• [Records for the exercise]:
(** * personal_rag: the retrieval and metadata-indexing core

    A shallow embedding of [core/image_manager.py],
    [core/document_manager.py], [core/search_engine.py] and of what the
    pages compute from their forms.  Python values are modelled as the
    code handles them:

    - a Python [str] is a list of Unicode code points ([len], slicing,
      [in] and the ordering used by [sort] all work on code points);
    - a Python [dict] is an insertion-ordered association list with unique
      keys;
    - the file system is a finite map from the paths of the regular files
      to their contents; the metadata file is kept apart, as the JSON
      document it holds;
    - [st.error] appends to a message log carried by the state;
    - libraries outside the repository ([str.lower], Pillow, the file
      decoders, the vector index and its query engine) are parameters of
      the managers, and so is the verdict of the operating system on
      writing, removing and copying a file (the text of the exception it
      raises, when it raises one); [hashlib.md5], [os.path] and the value
      conversions of [json] are written out. *)

From Stdlib Require Import List ZArith NArith Lia Bool Ascii String.
From Stdlib Require Import Sorted Permutation DecimalString QArith.
Import ListNotations.

Set Implicit Arguments.
Set Warnings "-register-all".

(** ** Python strings *)

Module PyStr.

Definition char := N.
Definition str := list char.

Definition char_eqb : char -> char -> bool := N.eqb.

Fixpoint eqb (a b : str) : bool :=
  match a, b with
  | [], [] => true
  | x :: a', y :: b' => char_eqb x y && eqb a' b'
  | _, _ => false
  end.

Definition str_eq_dec : forall a b : str, {a = b} + {a <> b} :=
  list_eq_dec N.eq_dec.

(** Source text is UTF-8; a literal is decoded to its code points. *)
Fixpoint utf8_decode (bs : list N) : str :=
  match bs with
  | [] => []
  | b :: r =>
      if (b <? 128)%N then b :: utf8_decode r
      else if (b <? 224)%N then
        match r with
        | c1 :: r1 => ((b - 192) * 64 + (c1 - 128))%N :: utf8_decode r1
        | [] => []
        end
      else if (b <? 240)%N then
        match r with
        | c1 :: c2 :: r2 =>
            ((b - 224) * 4096 + (c1 - 128) * 64 + (c2 - 128))%N
              :: utf8_decode r2
        | _ => []
        end
      else
        match r with
        | c1 :: c2 :: c3 :: r3 =>
            ((b - 240) * 262144 + (c1 - 128) * 4096
             + (c2 - 128) * 64 + (c3 - 128))%N :: utf8_decode r3
        | _ => []
        end
  end.

Definition lit (s : string) : str :=
  utf8_decode (map N_of_ascii (list_ascii_of_string s)).

(** [a < b] and [a <= b] on [str]: lexicographic on code points. *)
Fixpoint compare (a b : str) : comparison :=
  match a, b with
  | [], [] => Eq
  | [], _ :: _ => Lt
  | _ :: _, [] => Gt
  | x :: a', y :: b' =>
      match N.compare x y with
      | Eq => compare a' b'
      | c => c
      end
  end.

Definition ltb (a b : str) : bool :=
  match compare a b with Lt => true | _ => false end.

Definition leb (a b : str) : bool :=
  match compare a b with Gt => false | _ => true end.

(** [s.startswith(p)] *)
Fixpoint startswith (s p : str) : bool :=
  match p, s with
  | [], _ => true
  | _ :: _, [] => false
  | y :: p', x :: s' => char_eqb x y && startswith s' p'
  end.

(** [q in s] *)
Fixpoint contains (s q : str) : bool :=
  startswith s q ||
  match s with
  | [] => false
  | _ :: s' => contains s' q
  end.

(** [sep.join(l)] *)
Fixpoint join (sep : str) (l : list str) : str :=
  match l with
  | [] => []
  | [x] => x
  | x :: l' => x ++ sep ++ join sep l'
  end.

(** [s.endswith(c)] for a one-character [c]. *)
Definition endswith_char (s : str) (c : char) : bool :=
  match rev s with
  | x :: _ => char_eqb x c
  | [] => false
  end.

(** [x in l] for a list of strings. *)
Definition mem (x : str) (l : list str) : bool :=
  existsb (eqb x) l.

(** The characters [str.strip()] removes: [str.isspace]. *)
Definition isspace (c : char) : bool :=
  ((9 <=? c) && (c <=? 13) || (28 <=? c) && (c <=? 32)
   || (c =? 133) || (c =? 160) || (c =? 5760)
   || (8192 <=? c) && (c <=? 8202)
   || (c =? 8232) || (c =? 8233) || (c =? 8239) || (c =? 8287)
   || (c =? 12288))%N.

Fixpoint lstrip (s : str) : str :=
  match s with
  | c :: s' => if isspace c then lstrip s' else s
  | [] => []
  end.

Definition strip (s : str) : str :=
  rev (lstrip (rev (lstrip s))).

(** [str.lower] on the ASCII letters; an instance of the case mapping the
    managers are parameterised by. *)
Definition ascii_lower_char (c : char) : char :=
  if ((65 <=? c) && (c <=? 90))%N then (c + 32)%N else c.

Definition ascii_lower (s : str) : str := map ascii_lower_char s.

End PyStr.

Import PyStr.

(** ** [os.path] on POSIX paths *)

Module OsPath.

Definition sep : char := 47%N.
Definition extsep : char := 46%N.
(** * The authenticated dispatch layer of digikey/v4/api.py

    A shallow embedding of [_DigikeyApiWrapper] and [DigikeyApi]
    (src/digikey/v4/api.py) and the properties of its dispatch, metadata
    extraction and error paths.

    Python objects that the caller shares with the code (the [api_limits] and
    [status] dicts, the [DigikeyApi] instance) live in a store indexed by
    object identity, so a dict passed for both sinks is one object here too.
    Exceptions are results: a computation returns a value or raises, and the
    store keeps whatever was written before the raise.  The collaborators
    that are not part of api.py (the token handler, the generated API
    classes, the generated [Configuration] constructors, the builtin [int] on
    text) are the fields of the class [Collaborators]; every request made to
    the token handler or to a generated operation is kept in a trace, and
    what they do outside the process shows in the state of the world.  They act on the outside world
    and are never handed the sinks, so they do not write the store.

    Arguments are taken at their annotated types where api.py does not test
    them: the response headers are a [Dict[str, str]], the status code of a
    response is an [int], [client_sandbox] is a [bool].  The sinks, the
    credentials and [module] are tested by the code and range over more.
    The calls of [logger] write nowhere the code reads and are left out. *)

From Stdlib Require Import ZArith String Ascii List.
From stdpp Require Import base gmap strings list.
Import ListNotations.

Local Open Scope Z_scope.
Local Open Scope string_scope.
Local Open Scope list_scope.

(** ** Python values and objects *)

(** Identity of a heap-allocated Python object. *)
Definition loc := nat.

(** The values api.py passes around: [None], an [int], a [str], or a
    reference to a mutable object. *)
Inductive value :=
| VNone
| VInt (n : Z)
| VStr (s : string)
| VRef (l : loc).

#[global] Instance value_eq_dec : EqDecision value.
Proof. solve_decision. Defined.

(** The request model classes the public operations assert on. *)
Inductive model_class :=
| KeywordRequest
| BatchProductDetailsRequest
| OtherModel (name : string).

#[global] Instance model_class_eq_dec : EqDecision model_class.
Proof. solve_decision. Defined.

(** The four attributes [DigikeyApi.__init__] stores on [self]. *)
Record DigikeyApi := {
  client_id : value;
  client_secret : value;
  storage_path : value;
  client_sandbox : bool
}.

(** What a reference can point to.  Only [ODict] passes
    [isinstance(x, dict)].  A dict is kept as the mapping it is: two dicts
    are the same here when they hold the same entries (Python's [==]); the
    order in which a Python dict lists its keys is not kept. *)
Inductive object :=
| ODict (d : gmap string value)
| OList (xs : list value)
| OModel (cls : model_class)
| ODigikeyApi (o : DigikeyApi).

(** ** Modules, classes and exceptions *)

(** The [module] argument of the wrapper: the three generated packages
    imported by api.py, or any other module object. *)
Inductive py_module :=
| productinformation
| ordersupport
| batchproductdetails
| other_module (name : string).

#[global] Instance py_module_eq_dec : EqDecision py_module.
Proof. solve_decision. Defined.

Inductive api_class := ProductSearchApi | OrderDetailsApi | BatchSearchApi.

Inductive config_class :=
| ProductInfoConfiguration
| OrderDetailsConfiguration
| BatchSearchConfiguration.

(** Exceptions.  [ApiException pkg status] is the class [ApiException] of
    the module [pkg.rest]; api.py imports the one of
    [digikey.v4.productinformation.rest] under the name
    [ProductInfoApiException], each generated package having its own.
    Every constructor is a subclass of Python's [Exception]. *)
Inductive exn :=
| KeyError (key : string)
| ValueError (msg : string)
| TypeError (msg : string)
| AttributeError (name : string)
| AssertionError
| DigikeyError (msg : string)
| ApiException (pkg : py_module) (status : value)
| OtherError (name : string).

Inductive outcome (A : Type) :=
| Return (a : A)
| Raise (e : exn).
Arguments Return {A} a.
Arguments Raise {A} e.
(** C6 (amended): [uploadListing] resolves to nothing.  The id it drew is
    to be found only in the store: at its commit the new listing is
    stored under that id and carries it as [listingId]. *)
Theorem uploadListing_resolves_void l w0 sched :
  result_of (exec sched (publish l w0)) 0 = Some (Resolved tt) →
  (∀ p : Promise unit, p = Resolved tt ∨ ∃ e, p = Rejected e) ∧
  ∃ sched1 sched2 id url t c,
    sched = sched1 ++ LClient 0 :: sched2 ∧
    clients (exec sched (publish l w0)) = [c] ∧
    EvNewDoc ("listings", id) ∈ c_trace c ∧
    w_docs (world (exec (sched1 ++ [LClient 0]) (publish l w0)))
      !! ("listings", id) = Some (t, listingData l id url) ∧
    listingData l id url !! "listingId" = Some (VStr id).
Proof.
  intros Hres. split; [intros [[]|e]; eauto|].
  destruct (publish_split l sched w0 Hres)
    as (s1 & s2 & w1 & c1 & -> & Hd & Hc & Hafter & Hfin).
  destruct Hc as (_ & _ & k & hist & r & url & obs & Hlen & -> & Hc' & He).
  destruct He as (Hr & Hdoc & _).
  destruct r as [coll id]. cbn in Hr. subst coll.
  eexists s1, s2, id, url, _, _. split; [done|]. rewrite Hfin, Hafter.
  cbn [world clients]. split; [done|]. split; [|split].
  - rewrite Hc'. cbn. set_solver.
  - apply Hdoc.
  - apply listingData_id.
Qed.

(** *** A publication running alone *)

Lemma run_alone_S n w c :
  run_alone (S n) w c = run_alone n (client_step w c).1 (client_step w c).2.
Proof.
  unfold run_alone. cbn [replicate]. by rewrite exec_cons, sys_step_single.
Qed.

Lemma run_alone_reads l n hist r url w k m obs :
  (length obs + k)%nat = length (categories l) →
  run_alone (k + m) w (in_flight l n hist (PhRead r url obs))
  = run_alone m w
      (in_flight l n hist
         (PhRead r url
            (obs ++ map (λ x, w_docs w !! x)
                      (drop (length obs) (categoryRefs l))))).
Proof.
  revert obs. induction k as [|k IH]; intros obs Hlen.
  - rewrite drop_ge by (unfold categoryRefs; rewrite length_map; lia).
    cbn. by rewrite app_nil_r.
  - destruct (lookup_lt_is_Some_2 (categoryRefs l) (length obs)) as [x Hx].
    { unfold categoryRefs. rewrite length_map. lia. }
    cbn [Nat.add]. rewrite run_alone_S, (step_read _ _ _ _ _ _ _ x Hx).
    cbn [fst snd]. rewrite IH by (rewrite length_app; cbn; lia).
    rewrite (drop_S _ _ _ Hx), length_app. cbn [length map].
    by rewrite <- app_assoc, Nat.add_1_r.
Qed.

• [Task directions]:
Tally the lines in the data that contain the string "generated". Report only the total.

• [Task answer]:
5